The microaerophilic Gram-negative bacterium H. pylori is associated with various gastric complications and affects nearly half of the global population. Current sero-diagnostic methods for H. pylori diagnosis are often insensitive or lack specificity. This study aimed to detect H. pylori immunoreactive proteins to improve diagnostic tools. H. pylori isolates from biopsy samples were characterized using biochemical and molecular techniques. An immunoproteomics approach involving immunoprecipitation and mass spectrometry identified three immunoreactive proteins: Transcription antitermination protein NusB, Isoprenyl transferase, and a hypothetical protein associated with a transposase gene. Bioinformatics analysis revealed that these proteins are involved in RNA binding, termination of DNA-templated transcription, cell and energy metabolism, transferase activity, regulation, and ribosomal biosynthesis pathways.
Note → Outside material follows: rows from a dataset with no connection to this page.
(** ** Upload *)

(** C7, as the code has it. The parser reports an error only for a file
    that cannot be read: the error is then appended to the error console, and
    the parsed rows, headers, selected columns, rename map and display table
    keep their values, while the file name has already been set to the name
    of the uploaded file. A malformed file is no such failure: the parser
    completes with the rows it could read and lists the defects, which the
    application never looks at; nothing is reported, and the whole state is
    replaced from these rows, exactly as a clean parse of the same rows would
    replace it, whatever the state was before. *)
Theorem handleFileUpload_parse_error
    (Papa_parse : File -> PapaResult) (w : World) (file : File) :
  let w' := handleFileUpload Papa_parse w (Some file) in
  (forall error,
     Papa_parse file = PapaError error ->
     console_error w' = console_error w ++ [("Error parsing CSV:", error)]
     /\ csvData (app w') = csvData (app w)
     /\ headers (app w') = headers (app w)
     /\ selectedColumns (app w') = selectedColumns (app w)
     /\ columnRenames (app w') = columnRenames (app w)
     /\ tableData (app w') = tableData (app w)
     /\ fileName (app w') = file_name file)
  /\ (forall data errors,
        Papa_parse file = PapaComplete data errors ->
        console_error w' = console_error w
        /\ csvData (app w') = Some (map withCalculatedFields data)
        /\ headers (app w') = uploadedHeaders data
        /\ length (tableData (app w')) = length data
        /\ fileName (app w') = file_name file
        /\ forall (clean : File -> PapaResult) (w2 : World),
             clean file = PapaComplete data [] ->
             app (handleFileUpload clean w2 (Some file)) = app w').
Proof.
  cbv zeta. split.
  - intros error Herr. unfold handleFileUpload. rewrite Herr. simpl.
    by repeat split.
  - intros data errors Hparse. unfold handleFileUpload. rewrite Hparse.
    cbn [app console_error csvData headers tableData fileName].
    split; [done |]. split; [done |]. split; [done |].
    split; [unfold generateTableData; by rewrite !length_map |].
    split; [done |]. intros clean w2 Hclean. by rewrite Hclean.
Qed.

Lemma handleFileUpload_parse_error_witness :
  failingParser brokenFile = PapaError "NotReadableError"
  /\ console_error (handleFileUpload failingParser initialWorld (Some brokenFile))
     = [("Error parsing CSV:", "NotReadableError")]
  /\ csvData (app (handleFileUpload failingParser initialWorld (Some brokenFile)))
     = None
  /\ raggedParser raggedFile = PapaComplete abRows ["TooFewFields"]
  /\ console_error (handleFileUpload raggedParser initialWorld (Some raggedFile)) = []
  /\ length (tableData (app (handleFileUpload raggedParser initialWorld
                              (Some raggedFile)))) = 2%nat.
Proof.
  pose proof (proj1 (handleFileUpload_parse_error failingParser initialWorld brokenFile)
                "NotReadableError" eq_refl) as (H1 & H6 & _).
  pose proof (proj2 (handleFileUpload_parse_error raggedParser initialWorld raggedFile)
                abRows ["TooFewFields"] eq_refl) as (H7 & _ & _ & H8 & _).
  split; [reflexivity |]. split; [exact H1 |]. split; [exact H6 |].
  split; [reflexivity |]. split; [exact H7 | exact H8].
Defined.

(** C7 as stated fails twice over, in a fresh session, where the page offers
    the upload. A malformed file is ingested: the parser completes with the
    rows it could read, nothing is reported, and the state is replaced. And
    after a file that cannot be read, the state differs from the one before
    in the file name. *)
Lemma malformed_upload_is_ingested :
  offered (app initialWorld) (EvUpload (Some raggedFile))
  /\ offered (app initialWorld) (EvUpload (Some brokenFile))
  /\ raggedParser raggedFile = PapaComplete abRows ["TooFewFields"]
  /\ console_error (handleFileUpload raggedParser initialWorld (Some raggedFile)) = []
  /\ csvData (app (handleFileUpload raggedParser initialWorld (Some raggedFile)))
     = Some (map withCalculatedFields abRows)
  /\ csvData (app initialWorld) = None
  /\ failingParser brokenFile = PapaError "NotReadableError"
  /\ fileName (app initialWorld) = ""
  /\ fileName (app (handleFileUpload failingParser initialWorld (Some brokenFile)))
     = "new.csv"
  /\ app (handleFileUpload failingParser initialWorld (Some brokenFile))
     <> app initialWorld.
Proof.
  repeat (split; [reflexivity |]).
  intros Heq. apply (f_equal fileName) in Heq. vm_compute in Heq. discriminate.
Qed.

(** ** Header order *)

Lemma ascii_compare_spec (a b : ascii) :
  CompareSpec (a = b) (N_of_ascii a < N_of_ascii b)%N (N_of_ascii b < N_of_ascii a)%N
    (Ascii.compare a b).
Proof.
  unfold Ascii.compare. destruct (N.compare_spec (N_of_ascii a) (N_of_ascii b)) as [Heq | |];
    constructor; try done.
  rewrite <- (ascii_N_embedding a), <- (ascii_N_embedding b). by rewrite Heq.
Qed.

Lemma string_leb_trans (s1 s2 s3 : string) :
  String.leb s1 s2 = true -> String.leb s2 s3 = true -> String.leb s1 s3 = true.
Proof.
  unfold String.leb. revert s2 s3.
  induction s1 as [| a s1 IH]; intros [| b s2] [| c s3]; simpl; try done.
  destruct (ascii_compare_spec a b) as [-> | Hab | Hab]; try done.
  - destruct (ascii_compare_spec b c) as [-> | Hbc | Hbc]; try done. apply IH.
  - intros _.
    destruct (ascii_compare_spec b c) as [-> | Hbc | Hbc]; try done.
    + destruct (ascii_compare_spec a c) as [-> | Hac | Hac]; try done; lia.
    + destruct (ascii_compare_spec a c) as [-> | Hac | Hac]; try done; lia.
Qed.

Global Instance string_le_trans : Transitive string_le.
Proof. intros s1 s2 s3. apply string_leb_trans. Qed.

Global Instance string_le_total : Total string_le.
Proof. intros s1 s2. apply String.leb_total. Qed.

Lemma includes_filter (f : string -> bool) (names : list string) (x : string) :
  includes (List.filter f names) x = includes names x && f x.
Proof.
  unfold includes. induction names as [| a names IH]; [done |]. simpl.
  destruct (f a) eqn:Hfa; simpl; rewrite IH.
  - destruct (String.eqb_spec x a) as [-> | _]; [by rewrite Hfa | done].
  - destruct (String.eqb_spec x a) as [-> | _]; [| done].
    rewrite Hfa. by rewrite andb_false_r.
Qed.

(** The priority columns a header list holds are selected by the list
    itself: going through the intermediate [priority] array changes nothing. *)
Lemma sortedPriority_eq (headers : list string) :
  List.filter
    (fun col => includes (List.filter (fun h => includes priorityColumns h) headers) col)
    priorityColumns
  = List.filter (fun col => includes headers col) priorityColumns.
Proof.
  apply List.filter_ext_in. intros col Hcol. rewrite includes_filter.
  apply list_elem_of_In, includes_true_iff in Hcol. rewrite Hcol. apply andb_true_r.
Qed.

(** C5. [sortHeaders H] is the priority columns that occur in [H], in the
    order of the 11-element priority list, followed by the other elements of
    [H] in ascending lexicographic order; a priority column that is not in
    [H] is left out. *)
Theorem sortHeaders_priority_then_sorted (H : list string) :
  exists rest,
    sortHeaders H
    = List.filter (fun col => includes H col) priorityColumns ++ rest
    /\ rest ≡ₚ List.filter (fun h => negb (includes priorityColumns h)) H
    /\ StronglySorted string_le rest
    /\ length priorityColumns = 11%nat
    /\ sortHeaders ["Zeta"; "Suburb"; "State"; "Alpha"]
       = ["Suburb"; "State"; "Alpha"; "Zeta"].
Proof.
  exists (Array_sort (List.filter (fun h => negb (includes priorityColumns h)) H)).
  split; [| split; [| split; [| split]]].
  - unfold sortHeaders. by rewrite sortedPriority_eq.
  - apply merge_sort_Permutation.
  - apply StronglySorted_merge_sort; apply _.
  - reflexivity.
  - by vm_compute.
Qed.

(** ** Keys of an object *)

Lemma index_keys_snd (ks : list string) :
  map snd (index_keys ks) = List.filter is_array_index ks.
Proof.
  induction ks as [| k ks IH]; [done |].
  unfold index_keys, is_array_index in *. simpl.
  destruct (array_index k); simpl; [f_equal |]; exact IH.
Qed.

Lemma filter_split_Permutation {A} (f : A -> bool) (l : list A) :
  List.filter f l ++ List.filter (fun x => negb (f x)) l ≡ₚ l.
Proof.
  induction l as [| a l IH]; [done |]. simpl.
  destruct (f a); simpl.
  - by rewrite IH.
  - by rewrite <- Permutation_middle, IH.
Qed.

Lemma Object_keys_Permutation {A} (o : obj A) : Object_keys o ≡ₚ map fst o.
Proof.
  unfold Object_keys.
  rewrite (merge_sort_Permutation index_le), index_keys_snd.
  apply filter_split_Permutation.
Qed.

Lemma Object_keys_NoDup {A} (o : obj A) : obj_wf o -> NoDup (Object_keys o).
Proof. unfold obj_wf. by rewrite Object_keys_Permutation. Qed.

Lemma elem_of_List_filter {A} (f : A -> bool) (l : list A) (x : A) :
  x ∈ List.filter f l <-> x ∈ l /\ f x = true.
Proof. rewrite !list_elem_of_In. apply filter_In. Qed.

Lemma NoDup_List_filter {A} (f : A -> bool) (l : list A) :
  NoDup l -> NoDup (List.filter f l).
Proof.
  induction 1 as [| a l Ha Hl IH]; simpl; [constructor |].
  destruct (f a); [| done]. constructor; [| done].
  rewrite elem_of_List_filter. tauto.
Qed.

Lemma priorityColumns_NoDup : NoDup priorityColumns.
Proof. apply (bool_decide_unpack _). by vm_compute. Qed.

Lemma sortHeaders_NoDup (csvHeaders : list string) :
  NoDup csvHeaders ->
  NoDup (sortHeaders (csvHeaders ++ ["Median Weekly Rent"])).
Proof.
  intros Hnd. unfold sortHeaders. apply NoDup_app. split; [| split].
  - apply NoDup_List_filter, priorityColumns_NoDup.
  - intros x Hx. apply elem_of_List_filter in Hx as [Hx _].
    unfold Array_sort. rewrite (merge_sort_Permutation string_le).
    intros Hx'. apply elem_of_List_filter in Hx' as [_ Hx'].
    apply includes_true_iff in Hx. by rewrite Hx in Hx'.
  - unfold Array_sort. rewrite (merge_sort_Permutation string_le).
    rewrite List.filter_app. change (List.filter _ ["Median Weekly Rent"]) with (@nil string).
    rewrite app_nil_r. by apply NoDup_List_filter.
Qed.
CD4 T cell and Class-I immunogenicity predictions highlighted NusB's strong potential to stimulate an immune response. Immune simulations demonstrated robust antibody production, particularly in response to NusB. Additionally, molecular docking studies with phenolic compounds (Gnetol, Isohomovanillic acid, Licoisoflavone A, and Chrysosplenol D) against the three proteins, followed by molecular dynamics (MD) simulations, confirmed the stability and favorable interactions of these protein-phenolic compound complexes. This integrative approach, combining immunoproteomics, bioinformatics, molecular docking, and MD simulations, underscores the potential of these immunoreactive proteins for vaccine development and improved diagnostic methods.